Entry 9: How I Knew I Could Never Love Myself

1 0 0
                                        

8.03 AM
I'm staying home again. I'm sorry. I still look ten times uglier with my Bermuda Triangle pimples. I just couldn't. And now it's basically the weekend. But I can't enjoy this early freedom. Because I don't feel free. I feel like I'm not allowed to enjoy this. Not allowed to have fun. Play sudoku, watch YouTube videos, no. Study? Yes. But I just don't want to. I'm tired. I'm sad. I'm fat. I'm ugly.

10.21 AM
My mom asked if I'm upset with my appearance. I told her the truth, which is a big, fat yes. She said not to be. Confidence or self-worth or what the hell ever isn't something you can just switch on and off like a freaking button. At least not for me.

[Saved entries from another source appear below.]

(** A pass over a cache no other thread touches meanwhile comes to a report.  It evicts only
    residents below the warm prefix of the order of heat, and only when it has a replacement for
    each: whenever it evicts, exactly the free slots and the evicted ones get a key to fetch.  The
    keys to fetch are the first of the static order that are not resident, and no resident goes
    when the candidates fit into the free slots. *)
Theorem reheat_trades_cold_experts table decay turn st : store_ok st ->
  let st1 := decay_heat decay st in let heat := heat_order st1 in let free := free_slots st in
  exists ho order st', reheat_evict no_interference table decay turn st = (Ret (ho, order), st') /\ store_ok st' /\
    ho_slots ho = Z.of_nat (length heat) /\ ho_free_slots ho = free /\ 0 <= ho_warm ho <= ho_slots ho /\
    (forall k, k ∈ take (Z.to_nat (ho_warm ho)) heat -> resident st' k = true) /\
    (forall k, resident st1 k = true -> resident st' k = false -> k ∈ drop (Z.to_nat (ho_warm ho)) heat) /\
    (forall k, resident st' k = true -> resident st1 k = true) /\
    order = absent st1 table (length order) /\ ho_passed ho = Z.of_nat (length order) /\ ho_passed ho <= free + ho_evicted ho /\
    (0 < ho_evicted ho -> ho_passed ho = free + ho_evicted ho) /\
    (Z.of_nat (length (filter (fun k => resident st1 k = false) table)) <= free -> ho_evicted ho = 0).
Proof.
  intros Hok st1 heat free. pose proof (decay_heat_ok decay st Hok) as Hok1. fold st1 in Hok1.
  pose proof (ok_size _ Hok1) as Hsz. pose proof (heat_order_length st1 Hok1) as Hn. fold heat in Hn.
  assert (Hfree : free_slots st1 = free) by (unfold st1, decay_heat; by repeat case_match).
  assert (Hall : forall k, k ∈ heat -> resident st1 k = true /\ is_Some (heat_of st1 k)).
  { intros k Hk. destruct (heat_order_resident st1 k Hok1 Hk) as (Hr & x & _ & Hh). by rewrite Hh. }
  unfold reheat_evict. fold free. change (run_ops (if_decay no_interference) (decay_heat decay st)) with st1. fold heat.
  change (run_ops (if_order no_interference) st1) with st1. cbv zeta.
  assert (exists hd, match heat with [] => Ret f32_zero | k :: _ => match heat_of st1 k with Some h => Ret h | None => Fail Internal end end = Ret hd) as [hd ->].
  { destruct heat as [|k l] eqn:E; [by eexists|]. destruct (Hall k) as [_ [h Hh]]; [left|]. exists h. by rewrite Hh. }
  destruct (warm_prefix_spec st1 (floor_heat hd) heat) as (w & -> & Hw & _); [intros k Hk; by apply Hall|].
  assert (0 <= free) by (unfold free, free_slots; lia). rewrite (u32_small free), (u32_small (Z.of_nat (length heat))) by lia.
  set (want0 := Z.min _ (Z.of_nat (length heat) - Z.of_nat w)).
  assert (Hw0 : 0 <= want0 <= Z.of_nat (length heat) - Z.of_nat w).
  { unfold want0. pose proof (Z.div_pos (Z.of_nat (length heat)) 32 ltac:(lia) ltac:(lia)). destruct (free =? 0); lia. }
  set (order0 := absent st1 table _).
  assert (Hlen : (length order0 <= Z.to_nat (want0 + free))%nat) by (unfold order0, absent; rewrite length_take; lia).
  rewrite (u32_small (Z.of_nat (length order0))) by lia. set (want := if _ <=? free then 0 else _).
  assert (Hwant : 0 <= want <= want0 /\ (0 < want -> free + want <= Z.of_nat (length order0)) /\ (Z.of_nat (length order0) <= free -> want = 0)).
  { unfold want. destruct (Z.leb_spec (Z.of_nat (length order0)) free); lia. }
  destruct (evict_coldest _ _ _) as [m st'] eqn:Ev. destruct (evict_coldest_quiet _ _ _ _ Hok1 Ev) as (Hok' & Hm & Hk).
  rewrite length_take in Hm. assert (Hm' : 0 <= Z.of_nat m <= want) by lia. rewrite (u32_small (free + Z.of_nat m)) by lia.
  set (order := take _ order0).
  assert (Hord : length order = (Z.to_nat (free + Z.of_nat m) `min` length order0)%nat) by (unfold order; by rewrite length_take).
  rewrite (u32_small (Z.of_nat (length order))) by lia.
  assert (Hgone : forall k, resident st1 k = true -> resident st' k = false -> k ∈ drop w heat).
  { intros k H1 H2. eapply (coldest_below _ want); [lia|]. by apply Hk. }
  do 3 eexists. split; [reflexivity|]. cbn [ho_slots ho_free_slots ho_warm ho_passed ho_evicted]. rewrite Nat2Z.id.
  split_and!; try done; try lia; try (intros; by apply Hk).
  - intros k Hin. destruct (resident st' k) eqn:Er; [done|]. exfalso.
    assert (Hr : resident st1 k = true) by (apply Hall; rewrite <- (take_drop w heat); apply elem_of_app; by left).
    pose proof (heat_order_nodup st1 Hok1) as Hnd. fold heat in Hnd. rewrite <- (take_drop w heat) in Hnd.
    apply NoDup_app in Hnd as (_ & Hdis & _). exact (Hdis k Hin (Hgone k Hr Er)).
  - apply take_absent. lia.
  - intros Hf. enough (want = 0) by lia. apply Hwant. unfold order0, absent. rewrite length_take. lia.
Qed.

I could never love myself. I could never be confident with my appearance. Not when I look like this. Not when I'm this useless. Wasted space on earth, that's all Lisa Prescott is. I feel bad for my parents. They shouldn't have had me. And I feel bad for myself. I never asked to be born. If God asked me if I wanted to erase my existence and all of my memories and turn me into nothing, I wouldn't hesitate to say yes. Nothing I've ever experienced is worth remembering.

5.43 PM
I feel like crap. I'm ignoring Stephanie's calls. I'm not in the mood to listen to her friendship drama or explain why I haven't been in school.

I've only eaten four bananas today. Okay, maybe four bananas are a lot of bananas, but that's not the point. I just don't wanna eat. I'm too fat. I may be hungry as hell, but my stomach growling makes me feel like I'm skinny although I'm not.